• _Prompt_: From the line below that contains "Lemma distributeByHash_ok src" to the line that contains "eapply node_names_elem; [done|].", repeat every line exactly, both ends included, and nothing else.

(Records drawn from a dataset)
(** C24: roles.  Under the node distribution, without a preference for the local
    node, a request that carries a role is only ever sent to a pod on a node of
    the current node list whose labels admit the role.  The list is the cached
    one, or, when none is cached, the ready nodes of the cluster. *)
Theorem role_respected cfg src (claims : MapClaims) role s l s' :
  sha1R (InfoHash src) = true → Distribution cfg = NodeHash →
  (PreferLocalNode cfg = false ∨ nn e = "") →
  claim_string claims "role" = Some role → role ≠ "" →
  getKubernetes e cfg src claims s = (Ok l, s') → Unavailable l = false →
  ∃ a node nss ns, a_NodeName a = Some node ∧ loc_IP l = ParseIP (a_IP a) ∧
    (Nodes_Get e s).1 = Ok ns ∧ nss ∈ ns ∧ ns_Name nss = node ∧ IsAllowed nss role = true ∧
    (lm_peek (now e) (sl_nodes s) "" = None →
     ∃ nodes n, api_nodes e = Ok nodes ∧ n ∈ nodes ∧ ready n = true ∧ nss = node_stat (labelPrefix e) n).
Proof.
  intros Hs Hd Hloc Hrole Hne. unfold getKubernetes.
  intros (eps & s1 & He & Hr)%st_bind_ok Hu. rewrite st_wrap_ok in He.
  pose proof (Endpoints_Get_nodes (cfg_Name cfg) s) as Hns. rewrite He in Hns. simpl in Hns.
  destruct (Subsets eps) as [|sub subs] eqn:Es; [done|].
  apply st_bind_ok in Hr as (as_ & s2 & Hf & Hr).
  unfold filterAddressesByIgnore in Hf. injection Hf as _ <-.
  case_decide; [unfold st_lift in Hr; by simplify_eq|].
  apply st_bind_ok in Hr as (a1 & s3 & Hc & Hr). rewrite st_wrap_ok in Hc.
  unfold choose in Hc. rewrite Hs, Hd in Hc. simpl in Hc.
  apply distributeByNodeHash_ok in Hc as [_ Hc].
  apply st_bind_ok in Hr as (a2 & s4 & Hp & Hr). unfold st_lift in Hp, Hr.
  injection Hp as Hp <-. injection Hr as <- <-.
  apply prefer_local_ok in Hp as [_ Heq]; [|intros x Hx; by apply Hc].
  rewrite (Heq Hloc) in Hu |- *. destruct a1 as [a|]; [|done].
  destruct claims as [m|]; [|done].
  destruct (Hc a eq_refl) as [_ Hall].
  destruct (Hall role m eq_refl Hrole Hne) as (ns & s5 & nss & n & Hget & ? & ? & ? & ?).
  assert ((Nodes_Get e s).1 = Ok ns) as Hn by (rewrite <-(Nodes_Get_eq s s1 Hns), Hget; done).
  exists a, n, nss, ns. do 6 (split; [done|]). by eapply Nodes_Get_fresh.
Qed.

(** ** No panics *)

Lemma hash_num_ok h : sha1R h = true → ∃ n, hash_num h = Ok n.
Proof. intros Hs. destruct (hash_num_spec h Hs) as (v & Hv & _). by eexists. Qed.

Lemma distributeByHash_ok src as_ :
  sha1R (InfoHash src) = true → as_ ≠ [] → ∃ r, distributeByHash src as_ = Ok r.
Proof.
  intros Hs Hne. destruct (hash_num_ok _ Hs) as [n Hn]. unfold distributeByHash. rewrite Hn.
  simpl. rewrite decide_False by (by rewrite merge_sort_nil). by eexists.
Qed.

Lemma distributeByNodeHash_no_panic src as_ (claims : MapClaims) s w :
  sha1R (InfoHash src) = true → Forall (λ a, is_Some (a_NodeName a)) as_ →
  (∀ w, (Nodes_Get e s).1 ≠ Panic w) → (distributeByNodeHash e src as_ claims s).1 ≠ Panic w.
Proof.
  intros Hs Hf Hn. destruct (hash_num_ok _ Hs) as [num Hnum]. unfold distributeByNodeHash, st_bind.
  assert (Forall (λ a, is_Some (a_NodeName a)) (merge_sort ip_le as_)) as Hf2
    by (by rewrite merge_sort_Permutation).
  destruct (node_names_ok _ Hf2) as [names Hnames]. unfold st_lift at 1. rewrite Hnames.
  assert (∀ r s', filterNodesByRole e (merge_sort str_le (remove_dups names)) claims s = (Ok r, s') →
    ∀ n, n ∈ r → ∃ a, a ∈ merge_sort ip_le as_ ∧ a_NodeName a = Some n) as Hgo.
  { intros r s' (_ & Hsub & _)%filterNodesByRole_ok n Hnr. eapply node_names_elem; [done|].
    apply Hsub in Hnr. rewrite merge_sort_elem in Hnr. by rewrite elem_of_remove_dups in Hnr. }
  assert (∀ w', (filterNodesByRole e (merge_sort str_le (remove_dups names)) claims s).1 ≠ Panic w')
    as Hfr.
  { intros w'. unfold filterNodesByRole. destruct claims as [m|]; [|done].
    destruct (claim_string (Some m) "role"); [|done]. case_decide; [done|].
    unfold st_bind, st_wrap, st_lift. specialize (Hn w').
    destruct (Nodes_Get e s) as [[ns|x|w2] s1]; simpl in *; [done|done|]. intros [= ->]. by apply Hn. }
  unfold st_wrap.
  destruct (filterNodesByRole _ _ _ _) as [[r|x|w'] s1] eqn:E; simpl; [|done|by destruct (Hfr w')].
  unfold st_lift. rewrite Hnum. case_decide; [done|]. simpl.
  destruct (node_loop_no_panic num (total_space / Z.of_nat (length r)) (merge_sort ip_le as_) 0 r)
    as [x ->]; [by eapply Hgo|done].
Qed.

(** Resolving a torrent never crashes the request.  If the service has an
    endpoint subset whose addresses name their nodes, then neither
    distribution divides by zero or slices out of range, with any ignore list,
    role, preference for the local node, and set of nodes. *)
Theorem getKubernetes_no_panic cfg src (claims : MapClaims) s eps s1 sub subs w :
  sha1R (InfoHash src) = true →
  Endpoints_Get e (cfg_Name cfg) s = (Ok eps, s1) → Subsets eps = sub :: subs →
  Forall (λ a, is_Some (a_NodeName a)) (Addresses sub) →
  (∀ w, (Nodes_Get e s1).1 ≠ Panic w) →
  (getKubernetes e cfg src claims s).1 ≠ Panic w.
Proof.
  intros Hs He Hsub Hf Hn. unfold getKubernetes, st_bind at 1, st_wrap at 1. rewrite He. simpl.
  rewrite Hsub. unfold st_bind at 1, filterAddressesByIgnore.
  set (as_ := filter _ (Addresses sub)).
  assert (Forall (λ a, is_Some (a_NodeName a)) as_) as Hfa.
  { apply Forall_forall. intros a [_ Ha]%list_elem_of_filter. rewrite Forall_forall in Hf. auto. }
  case_decide as Hne; [done|].
  assert (∀ w', (choose e cfg src claims as_ s1).1 ≠ Panic w') as Hc.
  { intros w'. unfold choose. rewrite Hs. simpl. case_decide.
    { destruct (distributeByHash_ok src as_ Hs Hne) as [x Hx]. unfold st_lift. by rewrite Hx. }
    case_decide; [by apply distributeByNodeHash_no_panic|done]. }
  unfold st_bind at 1, st_wrap.
  destruct (choose e cfg src claims as_ s1) as [[a1|x|w'] s2] eqn:Ec;
    simpl; [|done|by destruct (Hc w')].
  apply choose_ok in Ec as [_ Ein].
  assert (∀ w', prefer_local e cfg src as_ a1 ≠ Panic w') as Hp.
  { intros w'. unfold prefer_local. destruct a1 as [a|]; [|done]. case_decide; [done|].
    rewrite Forall_forall in Hfa. destruct (Hfa a (Ein a eq_refl)) as [node ->].
    destruct (_ && _); [|done]. destruct (node_names_ok as_) as [ns ->]; [by apply Forall_forall|].
    simpl. case_decide as Hl; [done|].
    destruct (distributeByHash_ok src _ Hs Hl) as [y Hy]. by rewrite Hy. }
  unfold st_bind, st_lift.
  destruct (prefer_local e cfg src as_ a1) as [x|x|w'] eqn:Epl; [done|done|by destruct (Hp w')].
Qed.

End spec.

(** ** The resolver on parsed sources *)

(** Whatever URL was parsed and whatever the claims say, the resolver has a
    configuration for the source: the lookup that is dereferenced without a
    nil check never yields nil. *)
Theorem parsed_source_configured {F} `{GoFloat F} configs o url src (claims : MapClaims (F := F)) :
  valid_orders configs o → Parse configs o url = Ok src →
  ∃ cfg, edge_config configs src claims = Some cfg.
Proof.
  intros Hv Hp. rewrite Parse_closed in Hp by done. unfold parse_closed in Hp.
  case_decide; [done|]. case_decide; [done|].
  destruct (configs !! source_type configs (url_hash url)) as [c|] eqn:Ec; [|done].
  case_match; [done|]. cbv zeta in Hp.
  assert (∃ cfg, configs !! GetEdgeType src = Some cfg) as [cfg Hcfg].
  { destruct (rightmost_mod configs (url_rest url) (slen (url_rest url))) as [i|] eqn:Er;
      injection Hp as <-; unfold GetEdgeType; cbn [src_Mod src_Type mod_Type mod_from]; [|by eexists].
    by apply rightmost_mod_Some in Er as (_ & [_ [_ ?]] & _). }
  unfold edge_config, GetMod. rewrite Hcfg.
  destruct (claim_string claims "role" ≫= _) as [c0|]; [by exists c0|by exists cfg].
Qed.

(** ** A concrete cluster *)

#[local] Existing Instance binary64.
#[local] Existing Instance demo_unicode.

Definition demo_src (hash : string) : Source := mkSource "default" "svc" hash "/" "/" "" "" "" None.
Definition demo_cfg (d : string) (local : bool) : ServiceConfig :=
  mkServiceConfig "svc" d Kubernetes local ∅.
Definition demo_pods : list EndpointAddress :=
  [mkAddress "10.0.0.2" (Some "n2"); mkAddress "10.0.0.1" (Some "n1"); mkAddress "10.0.0.3" (Some "n3")].
Definition demo_sub : EndpointSubset := mkSubset demo_pods [("http", 8080%Z); ("httpprobe", 8081%Z)].
Definition demo_node (n : string) (labels : gmap string string) : Node :=
  mkNode n labels [("Ready", "True")].
Definition demo_env (nn : string) (subs : list EndpointSubset) : slEnv :=
  mkEnv 0 nn "webtor.io/" (Ok tt)
    (Ok [demo_node "n1" {["webtor.io/roles-denied" := "free"]}; demo_node "n2" ∅; demo_node "n3" ∅])
    (λ _, Ok (mkEndpoints subs)) (λ _, "") 0 (λ _, Ok 200%Z).
Definition demo_state : slState (M := timed) :=
  mkState (timed_empty 15 false) (timed_empty 30 false) (timed_empty 30 true)
    (timed_empty 60 false) (timed_empty 60 false).
Definition demo_claims (role : string) : MapClaims (F := SpecFloat.spec_float) :=
  Some {["role" := JStr role]}.
Definition hash_of (c : ascii) : string := String c (String c (String c (String c (String c "0")))).

Definition ip_of (r : outcome Location * slState (M := timed)) : outcome string :=
  l ← r.1; Ok (if Unavailable l then "unavailable" else IP_String (loc_IP l)).

Example distributeByHash_spec_witness :
  distributeByHash (demo_src (hash_of "8")) demo_pods = Ok (merge_sort ip_le demo_pods !! 1) ∧
  (distributeByHash (demo_src (hash_of "8")) demo_pods = Ok None ↔ str_take 5 (hash_of "8") = "fffff").
Proof.
  destruct (distributeByHash_spec (demo_src (hash_of "8")) demo_pods
    ltac:(by vm_compute) ltac:(done) ltac:(by vm_compute)) as (num & Hn & _ & Hf).
  split; [by vm_compute|exact Hf].
Defined.

Example distributeByHash_stable_witness :
  distributeByHash (demo_src (hash_of "8")) demo_pods =
  distributeByHash (demo_src (hash_of "8")) (rev demo_pods).
Proof.
  apply distributeByHash_stable; [symmetry; apply Permutation_rev|].
  by apply (bool_decide_unpack _); vm_compute.
Defined.

Example GetFallback_excludes_witness :
  ip_of (GetFallback (demo_env "" [demo_sub]) (demo_cfg Hash false) (demo_src (hash_of "0"))
    (ParseIP "10.0.0.1") (demo_claims "free") demo_state) = Ok "10.0.0.2" ∧
  "10.0.0.2" ≠ "10.0.0.1".
Proof.
  destruct (GetFallback (demo_env "" [demo_sub]) (demo_cfg Hash false) (demo_src (hash_of "0"))
    (ParseIP "10.0.0.1") (demo_claims "free") demo_state) as [[l| |] s'] eqn:E;
    [|exfalso; vm_compute in E; discriminate E..].
  assert (EndpointsProvider (demo_cfg Hash false) ≠ Environment) as Hp by (by vm_compute).
  destruct (GetFallback_excludes _ _ _ _ _ _ _ _ Hp E) as (_ & Hne & _).
  vm_compute in E. injection E as <- _. split; [by vm_compute|]. exact Hne.
Defined.

(** A cluster whose first pod answers its probe with an error: the request goes
    to another pod and the first one is ignored. *)
Definition sick_env : slEnv :=
  mkEnv 0 "" "webtor.io/" (Ok tt) (Ok []) (λ _, Ok (mkEndpoints [demo_sub])) (λ _, "") 0
    (λ r, Ok (if decide (u_host (rq_URL r) = "10.0.0.1:8081") then 503 else 200)%Z).

Example probed_location_witness :
  let r := getKubernetesWithProbeCheck sick_env (demo_cfg Hash false)
             (demo_src (hash_of "0")) (demo_claims "free") demo_state in
  ip_of r = Ok "10.0.0.2" ∧ IsIgnored sick_env r.2 "10.0.0.2" = false ∧ IsIgnored sick_env r.2 "10.0.0.1" = true.
Proof.
  set (first := getKubernetes sick_env (demo_cfg Hash false) (demo_src (hash_of "0")) (demo_claims "free") demo_state).
  cbv zeta. destruct (getKubernetesWithProbeCheck sick_env (demo_cfg Hash false)
       (demo_src (hash_of "0")) (demo_claims "free") demo_state) as [[l| |] s'] eqn:E;
    [|exfalso; vm_compute in E; discriminate E..].
  assert (Unavailable l = false ∧ IP_String (loc_IP l) = "10.0.0.2") as [Hu Hi].
  { vm_compute in E. injection E as <- _. by vm_compute. }
  pose proof (probed_location sick_env (demo_cfg Hash false)
    (demo_src (hash_of "0")) (demo_claims "free") demo_state l s' E) as (Hl & Hf & _).
  destruct (Hl Hu) as (_ & Hn & _). rewrite Hi in Hn.
  destruct first as [[l0| |] s0] eqn:E0; [|exfalso; vm_compute in E0; discriminate E0..].
  assert (Unavailable l0 = false ∧ is_ok (ProbeChecker_Get sick_env l0 s0).1 = false ∧
    IP_String (loc_IP l0) = "10.0.0.1") as (Hu0 & Hp0 & Hi0).
  { clear -E0. unfold first in E0. vm_compute in E0. injection E0 as <- <-. by vm_compute. }
  specialize (Hf l0 s0 E0 Hu0 Hp0). rewrite Hi0 in Hf. clear E E0. split; [|exact (conj Hn Hf)].
  unfold ip_of. cbn [fst mbind outcome_bind]. rewrite Hu, Hi. reflexivity.
Defined.

Example role_respected_witness :
  ip_of (getKubernetes (demo_env "" [demo_sub]) (demo_cfg NodeHash false)
       (demo_src (hash_of "0")) (demo_claims "free") demo_state) = Ok "10.0.0.2" ∧
  ∃ nss nodes n, IsAllowed nss "free" = true ∧ api_nodes (demo_env "" [demo_sub]) = Ok nodes ∧ n ∈ nodes ∧
    ready n = true ∧ nss = node_stat "webtor.io/" n.
Proof.
  destruct (getKubernetes (demo_env "" [demo_sub]) (demo_cfg NodeHash false)
       (demo_src (hash_of "0")) (demo_claims "free") demo_state) as [[l| |] s'] eqn:E;
    [|exfalso; vm_compute in E; discriminate E..].
  assert (Unavailable l = false ∧ IP_String (loc_IP l) = "10.0.0.2") as [Hu Hi]
    by (vm_compute in E; by injection E as <- _).
  assert (sha1R (InfoHash (demo_src (hash_of "0"))) = true) as Hs by (by vm_compute).
  assert ("free" ≠ "") as Hne by done.
  destruct (role_respected (demo_env "" [demo_sub]) (demo_cfg NodeHash false)
    (demo_src (hash_of "0")) (demo_claims "free") "free" demo_state l s'
    Hs eq_refl (or_introl eq_refl) eq_refl Hne E Hu)
    as (a & node & nss & ns & _ & _ & _ & _ & _ & Ha & Hfresh).
  destruct (Hfresh eq_refl) as (nodes & n & H1 & H2 & H3 & H4). clear E.
  split; [unfold ip_of; cbn [fst mbind outcome_bind]; rewrite Hu, Hi; reflexivity|].
  exists nss, nodes, n. exact (conj Ha (conj H1 (conj H2 (conj H3 H4)))).
Defined.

• _Worked solution_:
Lemma distributeByHash_ok src as_ :
  sha1R (InfoHash src) = true → as_ ≠ [] → ∃ r, distributeByHash src as_ = Ok r.
Proof.
  intros Hs Hne. destruct (hash_num_ok _ Hs) as [n Hn]. unfold distributeByHash. rewrite Hn.
  simpl. rewrite decide_False by (by rewrite merge_sort_nil). by eexists.
Qed.

Lemma distributeByNodeHash_no_panic src as_ (claims : MapClaims) s w :
  sha1R (InfoHash src) = true → Forall (λ a, is_Some (a_NodeName a)) as_ →
  (∀ w, (Nodes_Get e s).1 ≠ Panic w) → (distributeByNodeHash e src as_ claims s).1 ≠ Panic w.
Proof.
  intros Hs Hf Hn. destruct (hash_num_ok _ Hs) as [num Hnum]. unfold distributeByNodeHash, st_bind.
  assert (Forall (λ a, is_Some (a_NodeName a)) (merge_sort ip_le as_)) as Hf2
    by (by rewrite merge_sort_Permutation).
  destruct (node_names_ok _ Hf2) as [names Hnames]. unfold st_lift at 1. rewrite Hnames.
  assert (∀ r s', filterNodesByRole e (merge_sort str_le (remove_dups names)) claims s = (Ok r, s') →
    ∀ n, n ∈ r → ∃ a, a ∈ merge_sort ip_le as_ ∧ a_NodeName a = Some n) as Hgo.
  { intros r s' (_ & Hsub & _)%filterNodesByRole_ok n Hnr. eapply node_names_elem; [done|].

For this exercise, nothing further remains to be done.